The temple was bulldozed by the Pakistani Army on 27 March 1971 as the army commenced its genocide (see: 1971 Bangladesh Genocide) during the Bangladesh Liberation War[1]


Ramna Kali temple

Common lore states that the temple was established by a Nepalese devotee of the Goddess Kali who had come to Bengal from the Himalayas. The major development of the temple occurred under the patronage of Rani Bilashmoni Debi of Bhawal estate.

In the time before Dhaka had embraced the high-rise culture, the temple stood as one of the city's most prominent landmarks. In front of the temple was a large dighi (pond) which was a popular place for both worshipers and visitors to swim. The architecture of the temple reflected the different styles over the centuries it was built. The tower was called "shikhara" which should not be confused with minerate of mosque.

Next to the temple was Ma Anandamoyee Ashram (Bengali: মা আনন্দময়ী আশ্রম), another place of worship with a residential complex and sanitation facility. The entire temple complex spanned almost 2.25 acres (9,100 m2) and was situated on the south side of Ramna Park, opposite the Bangla Academy.

The Ramna Kali Mandir is clearly seen in the pictures of Sheikh Mujibur Rahman's famous address of 7 March 1971, probably the last time it was photographed by mass media.

Demolition and genocide by the Pakistan Army[edit]

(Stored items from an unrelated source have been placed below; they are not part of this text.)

Lemma last_anomaly_position_witness :
  Cells.last_anomaly Develop.frame4 [Develop.Row 20 2; Develop.Row 30 3]
  = Ok (Cells.Converted (Z.of_nat 2)).
Proof.
  refine (proj2 (proj2 (last_anomaly_position Develop.frame4
                          [Develop.Row 20 2; Develop.Row 30 3]))
            30%Z 2%nat _ _ _).
  - change (NoDup [10; 20; 30; 40]%Z).
    apply (bool_decide_unpack _). vm_compute. exact I.
  - reflexivity.
  - reflexivity.
Defined.

(** X21: the panel of figures of the data-exploration notebook gives
    every sensor a place of its own: the index [s] is recovered from its
    row and column as [2 * r + c], the column is 0 or 1, and the four
    sensors [s < 4] fall in the rows 0 and 1. *)
Theorem panel_places_are_distinct :
  (forall s, s = (2 * (Cells.panel s).1 + (Cells.panel s).2)%nat
             /\ ((Cells.panel s).2 < 2)%nat
             /\ ((s < 4)%nat -> ((Cells.panel s).1 < 2)%nat))
  /\ forall s s', Cells.panel s = Cells.panel s' -> s = s'.
Proof.
  assert (H : forall s, s = (2 * (Cells.panel s).1 + (Cells.panel s).2)%nat).
  { intros s. unfold Cells.panel. cbn [fst snd]. apply Nat.div_mod_eq. }
  split.
  - intros s. split; [apply H|]. unfold Cells.panel. cbn [fst snd]. split.
    + apply Nat.mod_upper_bound. lia.
    + intros Hs. apply Nat.Div0.div_lt_upper_bound. lia.
  - intros s s' E. rewrite (H s), (H s'), E. reflexivity.
Qed.

(** ** Whole runs of the harness *)

Section RunFacts.
Import Develop.

Variable detect_ts : oracle.
Variable shuffle : nat -> list Z -> list Z.
Variable score_of : list bool -> list bool -> Q.
Variable timestamps : list Z.
Variable window_size : Z.
Variable com : Q.
Variable fuel : nat.
Variable now : Q.

(** After trials that are carried through, the loop goes on with their
    samples appended to the accumulators. *)
Lemma epochs_loop_carried (es : list epoch) :
  forall rng rng' (samples : list (bool * bool * Q)),
  Cells.carried_through detect_ts shuffle timestamps window_size com
    fuel rng now es = Some (rng', samples) ->
  forall rest y_true y_pred run_times assigned,
    epochs_loop detect_ts shuffle score_of timestamps window_size com
      fuel rng now (es ++ rest) y_true y_pred run_times assigned
    = epochs_loop detect_ts shuffle score_of timestamps window_size com
        fuel rng' now rest
        (y_true ++ samples.*1.*1) (y_pred ++ samples.*1.*2)
        (run_times ++ samples.*2)
        (match samples with
         | [] => assigned
         | _ => Some (score_of (y_true ++ samples.*1.*1)
                        (y_pred ++ samples.*1.*2),
                      mean (run_times ++ samples.*2))
         end).
Proof.
  induction es as [|e es IH]; intros rng rng' samples Hc rest yt yp rts asg.
  - injection Hc as <- <-. cbn. by rewrite !app_nil_r.
  - cbn [Cells.carried_through] in Hc. cbn [app epochs_loop].
    destruct (run_epoch _ _ _ _ _ _ rng _ e) as [[rng1 [[t p rt|]|x]]|];
      try done.
    destruct (Cells.carried_through _ _ _ _ _ _ rng1 _ es)
      as [[rng2 samples']|] eqn:Hc'; [|done].
    injection Hc as <- <-.
    rewrite (IH rng1 rng2 samples' Hc' rest (yt ++ [t]) (yp ++ [p])
               (rts ++ [rt])
               (Some (score_of (yt ++ [t]) (yp ++ [p]), mean (rts ++ [rt])))).
    rewrite !fmap_cons. cbn [fst snd].
    rewrite <- !app_assoc. cbn [app].
    by destruct samples'.
Qed.

Lemma zip_with_Row_timestamp (dts : list Z) (vs : list Q) (ts : Z) :
  ts ∈ timestamp <$> zip_with Row dts vs -> ts ∈ dts.
Proof.
  revert vs. induction dts as [|d dts IH]; intros [|v vs] Hin;
    cbn in Hin; try by apply elem_of_nil in Hin.
  apply elem_of_cons in Hin as [->|Hin]; [by left|]. right. by eapply IH.
Qed.

Lemma run_epoch_index_error (rng : nat) (e : epoch) :
  (1 <= fuel)%nat ->
  (forall k l, shuffle k l ≡ₚ l) ->
  (biased e = true /\ anoms_s e = [])
  \/ (biased e = false /\ random_timestamp e ∉ (df_s e).*1) ->
  exists rng',
    run_epoch detect_ts shuffle timestamps window_size com fuel rng now e
    = Some (rng', Raise IndexError).
Proof.
  intros Hf Hperm Hcase. unfold run_epoch.
  destruct (run_avg _ com) as [smooth|x] eqn:Hrun.
  2:{ exists rng. unfold run_avg in Hrun.
      destruct (_ !! 0%nat) in Hrun; [done|]. by injection Hrun as <-. }
  destruct Hcase as [[-> Hempty]|[-> Hnot]].
  - rewrite (pick_anomaly_empty shuffle timestamps Hperm) by done. eauto.
  - exists rng. unfold run_test_case.
    destruct (test_case_index _ _) as [i|x] eqn:Hi.
    + exfalso. apply test_case_index_Ok in Hi as (n & r & _ & Hn & Hr & _).
      apply Hnot, (zip_with_Row_timestamp _ smooth).
      apply list_elem_of_fmap. exists r. split; [done|].
      by eapply list_elem_of_lookup_2.
    + cbn. f_equal. f_equal.
      unfold test_case_index in Hi.
      destruct (list_find _ _) as [[? ?]|]; congruence.
Qed.

End RunFacts.

(** X22: when every trial of a run is carried through, [sample_run]
    returns the metric of the labels [y_true] and [y_pred] of all
    trials, in the order of the trials, together with the arithmetic
    mean of their run times. *)
Theorem sample_run_aggregates (detect_ts : Develop.oracle)
    (shuffle : nat -> list Z -> list Z)
    (score_of : list bool -> list bool -> Q) (timestamps : list Z)
    (window_size : Z) (com : Q) (fuel : nat) (now : Q)
    (es : list Develop.epoch) (rng' : nat)
    (samples : list (bool * bool * Q)) :
  timestamps <> [] -> es <> [] ->
  Cells.carried_through detect_ts shuffle timestamps window_size com
    fuel 0 now es = Some (rng', samples) ->
  Develop.sample_run detect_ts shuffle score_of timestamps window_size com
    fuel now es
  = Some (Ok (score_of samples.*1.*1 samples.*1.*2, mean samples.*2)).
Proof.
  intros Ht Hes Hall. unfold Develop.sample_run.
  destruct timestamps as [|t ts]; [done|].
  pose proof (epochs_loop_carried detect_ts shuffle score_of (t :: ts)
                window_size com fuel now es 0%nat rng' samples Hall
                [] [] [] [] None) as Hloop.
  rewrite app_nil_r in Hloop. rewrite Hloop. cbn.
  destruct samples; [|done].
  destruct es as [|e es]; [done|]. cbn in Hall.
  destruct (Develop.run_epoch _ _ _ _ _ _ _ _ e)
    as [[rng1 [[t' p rt|]|x]]|]; try done.
  by destruct (Cells.carried_through _ _ _ _ _ _ _ _ es) as [[? ?]|].
Qed.

Lemma sample_run_aggregates_witness :
  Develop.sample_run (Develop.flag_timestamp 30) Develop.reversing
    (fun _ _ => 1) [30; 40]%Z 2 0 200 7
    [Develop.Epoch Develop.raw4 [40%Z] 40 false;
     Develop.Epoch Develop.raw4 [10; 30]%Z 40 true]
  = Some (Ok (1, mean [(true, true, 7 + 0 - 7); (true, false, 7 + 0 - 7)].*2)).
Proof.
  refine (sample_run_aggregates (Develop.flag_timestamp 30) Develop.reversing
            (fun _ _ => 1) [30; 40]%Z 2 0 200 7
            [Develop.Epoch Develop.raw4 [40%Z] 40 false;
             Develop.Epoch Develop.raw4 [10; 30]%Z 40 true]
            1%nat
            [(true, true, 7 + 0 - 7); (true, false, 7 + 0 - 7)] _ _ _).
  - discriminate.
  - discriminate.
  - vm_compute. reflexivity.
Defined.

On the night of March 25, 1971, the Pakistan Army was unleashed on the civilian population and commenced a genocide that would last nine months until liberation in December that year. It has been widely documented that one of the primary targets of the Pakistan Army and government in its military action was the Hindu population. As such, prominent Hindu targets such as Jagannath Hall (a hostel for Hindu students on the Dhaka University campus) and Ramna Kali Mandir were singled out right at the onset of the Pakistani campaign.

On March 27, 1971, the Pakistan Army entered the Ramna Kali Temple complex and within the space of an hour, murdered over 100 people, almost all Hindus. Several Muslims had also sought refuge in the temple complex as the Pakistan army started going on rampage in the neighboring areas of Dhaka University, and they were present among the casualties.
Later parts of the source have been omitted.